# ISO quick grain side dish with salmon



## crankin (Feb 27, 2009)

I am planning on making salmon, sauteed green beans, and then a side dish of some sort of grain. I was thinking couscous, quinoa, or brown rice. I would like something that has some good variety/wholesomeness to it.  Any recommendations on something that would fit this menu nicely?

P.S. The salmon will be simply broiled with sea salt and pepper. The sauteed green beans will be flavored with garlic and thyme. Pinot noir will be the wine. 

Thanks!


----------



## kadesma (Feb 27, 2009)

I would use the couscous and add some diced dried apricots and some toasted almonds or pine nuts.Any dried fruit you enjoy and nuts or even sliced green onions are wonderful and give the couscous extra punch.

kadesma


----------



## Hungry (Feb 28, 2009)

*grain*

I like Rice with most any fish dish.
I have found the Jasmine, in my opinion, is by far better than any others brands I have tried.
Granted it don't have the nutritional value as brown rice but the taste is GREAT!


----------



## Uncle Bob (Feb 28, 2009)

Creamy Cheese Grits


----------



## cookingwithliz (Feb 28, 2009)

Couscous is really good when cooked in vegetable broth instead of water. Like Kadesma said add some fruit or nuts. I think I make it different every time depending on what is in the cupboard.  Dates and pinenuts go well together.


----------



## BreezyCooking (Feb 28, 2009)

I agree with the couscous, but would nix the fruit & just add some chopped herbs & maybe some sauteed diced red bell pepper & diced onion.  While it's probably just personal preference on my part, I don't care much for fruit-infused dishes with seafood, & I'm also not sure fruit-infused couscous would mesh all that well with the garlicy green beans.


----------



## crankin (Mar 3, 2009)

Tell me if you think this would work with the menu I mentioned: Bell Pepper and Fresh Mozzarella Couscous Recipe - Rice/Grains - MyRecipes.com


----------



## BreezyCooking (Mar 4, 2009)

Wow - I think that recipe fits your menu PERFECTLY!!  I'd probably serve it warm instead of chilled though.

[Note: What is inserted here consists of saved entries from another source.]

(** Every run of [handleKeyDown] has one of six shapes. *)
Lemma handleKeyDown_cases (dom : Dom) (event : Event) (s : Instance) :
  Dropdown.handleKeyDown dom event s = ([], Return tt s)
  \/ Dropdown.handleKeyDown dom event s
     = ([], Throw (TypeError "this.menu.contains") s)
  \/ ((key event = "Escape" \/ key event = "Tab")
      /\ Dropdown.handleKeyDown dom event s
         = ([], Throw (TypeError "this.handleClose") s))
  \/ (key event = "ArrowUp"
      /\ Dropdown.handleKeyDown dom event s
         = (focusTrace dom (nextFocused dom s (target event) (-1))
              ++ [EPreventDefault event], Return tt s))
  \/ (key event = "ArrowDown" /\ show (props s) = false
      /\ Dropdown.handleKeyDown dom event s
         = ([EPreventDefault event; EOnToggle [ABool true; AEvent event]],
            Return tt s))
  \/ (key event = "ArrowDown" /\ show (props s) = true
      /\ Dropdown.handleKeyDown dom event s
         = (EPreventDefault event
              :: focusTrace dom (nextFocused dom s (target event) 1),
            Return tt s)).
Proof.
  destruct (inputGuard_cases dom event s) as [Hg|[Hg|Hg]].
  - left. apply handleKeyDown_ignored. exact Hg.
  - rewrite (handleKeyDown_dispatched dom event s Hg).
    destruct (String.eqb_spec (key event) "ArrowUp") as [Hup|Hup].
    { right; right; right; left. split; [exact Hup|].
      apply keySwitch_ArrowUp. exact Hup. }
    destruct (String.eqb_spec (key event) "ArrowDown") as [Hdown|Hdown].
    { destruct (show (props s)) eqn:Hs.
      - do 5 right. split; [exact Hdown|]. split; [reflexivity|].
        apply keySwitch_ArrowDown_open; assumption.
      - do 4 right; left. split; [exact Hdown|]. split; [reflexivity|].
        apply keySwitch_ArrowDown_closed; assumption. }
    destruct (String.eqb_spec (key event) "Escape") as [Hesc|Hesc].
    { right; right; left. split; [left; exact Hesc|].
      apply keySwitch_close. left; exact Hesc. }
    destruct (String.eqb_spec (key event) "Tab") as [Htab|Htab].
    { right; right; left. split; [right; exact Htab|].
      apply keySwitch_close. right; exact Htab. }
    left. apply keySwitch_other; assumption.
  - right; left. apply handleKeyDown_guard_throws. exact Hg.
Qed.

Lemma focusTrace_In (dom : Dom) (x : MaybeElem) (e : Effect) :
  In e (focusTrace dom x) ->
  exists el, e = EFocus el /\ x = JElem el /\ hasFocusMethod dom el = true.
Proof.
  destruct x as [| |el]; simpl; try contradiction.
  destruct (hasFocusMethod dom el) eqn:Hf; simpl; [|contradiction].
  intros [<-|[]]. exists el. repeat split. exact Hf.
Qed.

Lemma focusTrace_length (dom : Dom) (x : MaybeElem) :
  List.length (focusTrace dom x) <= 1.
Proof.
  destruct x as [| |el]; simpl; try lia.
  destruct (hasFocusMethod dom el); simpl; lia.
Qed.

Lemma item_elem_In (items : list Elem) (i : Z) (e : Elem) :
  item items i = JElem e -> In e items.
Proof.
  unfold item. destruct (i <? 0)%Z; [discriminate|].
  destruct (nth_error items (Z.to_nat i)) as [x|] eqn:E; [|discriminate].
  intros [= <-]. exact (nth_error_In _ _ E).
Qed.

Lemma nextFocused_is_item (dom : Dom) (s : Instance) (current : Elem) (offset : Z) (e : Elem) :
  nextFocused dom s current offset = JElem e ->
  exists m, menu s = Some m /\ In e (qsa dom m (itemSelector (props s))).
Proof.
  unfold nextFocused. destruct (menu s) as [m|]; [|discriminate].
  intros H. exists m. split; [reflexivity|]. exact (item_elem_In _ _ _ H).
Qed.

(** X1: a keydown never writes the instance (props, state, focus flag,
    menu and toggle are as before, whether the handler returns or
    throws), and all it does outside is [preventDefault], [focus] and
    [onToggle]: it never calls the positioner or [setState]. *)
Theorem keydown_leaves_instance :
  forall (dom : Dom) (event : Event) (s : Instance),
    finalState (Dropdown.handleKeyDown dom event s) = s
    /\ (forall e, In e (trace (Dropdown.handleKeyDown dom event s)) ->
                  isKeyEffect e = true).
Proof.
  intros dom event s.
  destruct (handleKeyDown_cases dom event s)
    as [H|[H|[[_ H]|[[_ H]|[[_ [_ H]]|[_ [_ H]]]]]]]; rewrite H;
    (split; [reflexivity|]); unfold trace; simpl fst; intros e Hin.
  - contradiction.
  - contradiction.
  - contradiction.
  - apply in_app_or in Hin. destruct Hin as [Hin|[<-|[]]]; [|reflexivity].
    apply focusTrace_In in Hin. destruct Hin as [el [-> _]]. reflexivity.
  - destruct Hin as [<-|[<-|[]]]; reflexivity.
  - destruct Hin as [<-|Hin]; [reflexivity|].
    apply focusTrace_In in Hin. destruct Hin as [el [-> _]]. reflexivity.
Qed.

(** X2: a keydown makes at most one [focus] call, and only on an
    element that [qsa] finds under the registered menu for
    [itemSelector] and that has a [focus] method; it does so only for
    ArrowUp, or for ArrowDown while open. *)
Theorem keydown_focus_discipline :
  forall (dom : Dom) (event : Event) (s : Instance),
    List.length (focusCalls (Dropdown.handleKeyDown dom event s)) <= 1
    /\ (forall el, In (EFocus el) (trace (Dropdown.handleKeyDown dom event s)) ->
          (key event = "ArrowUp" \/ (key event = "ArrowDown" /\ show (props s) = true))
          /\ hasFocusMethod dom el = true
          /\ exists m, menu s = Some m
                       /\ In el (qsa dom m (itemSelector (props s)))).
Proof.
  intros dom event s.
  destruct (handleKeyDown_cases dom event s)
    as [H|[H|[[_ H]|[[Hk H]|[[_ [_ H]]|[Hk [Hs H]]]]]]]; rewrite H;
    unfold focusCalls, trace; simpl fst.
  - split; [simpl; lia|]. intros el [].
  - split; [simpl; lia|]. intros el [].
  - split; [simpl; lia|]. intros el [].
  - split.
    + rewrite filter_app, focusTrace_all_focus. simpl. rewrite app_nil_r.
      apply focusTrace_length.
    + intros el Hin. apply in_app_or in Hin.
      destruct Hin as [Hin|[Hin|[]]]; [|discriminate].
      apply focusTrace_In in Hin. destruct Hin as [el' [Heq [Hx Hf]]].
      inversion Heq; subst el'.
      split; [left; exact Hk|]. split; [exact Hf|].
      exact (nextFocused_is_item _ _ _ _ _ Hx).
  - split; [simpl; lia|].
    intros el [Hin|[Hin|[]]]; discriminate.
  - split.
    + simpl. rewrite focusTrace_all_focus. apply focusTrace_length.
    + intros el [Hin|Hin]; [discriminate|].
      apply focusTrace_In in Hin. destruct Hin as [el' [Heq [Hx Hf]]].
      inversion Heq; subst el'.
      split; [right; split; assumption|]. split; [exact Hf|].
      exact (nextFocused_is_item _ _ _ _ _ Hx).
Qed.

Thanks for providing the link - I've copied it to try myself - lol!!


----------



## tdiprincess (Mar 4, 2009)

I'm glad I took a look at this thread. I've been incorporating more wholegrains into our diet, couscous being one of them. The first time I put different dry herbs in there. It tasted good, but I will be trying these other ideas! Thank you!


----------



## BreezyCooking (Mar 5, 2009)

Actually, before you start getting all excited about incorporating more couscous into your diet, keep in mind that it is NOT a "whole grain", or any kind of grain at all for that matter.  Although it LOOKS like a grain, couscous is actually a sort of pasta, made from crushed, steamed semolina wheat.  While it is far less processed than pastas made from flour, & thus definitely better for you, it's not quite as nutritious as true whole grains.


----------



## Robo410 (Mar 5, 2009)

couscous is fast, brown rice is slow. Quinoa is pretty quick as is bulgar wheat. all can be made with veg and broth and be delish.


----------



## gage (Mar 8, 2009)

With Salmon couscous is nice -I sub orange or mango juice for the water. Try making preseved lemons ( you will need several weeks lead time ,but they keep for months ) they go well with fish and poultry -Gage


----------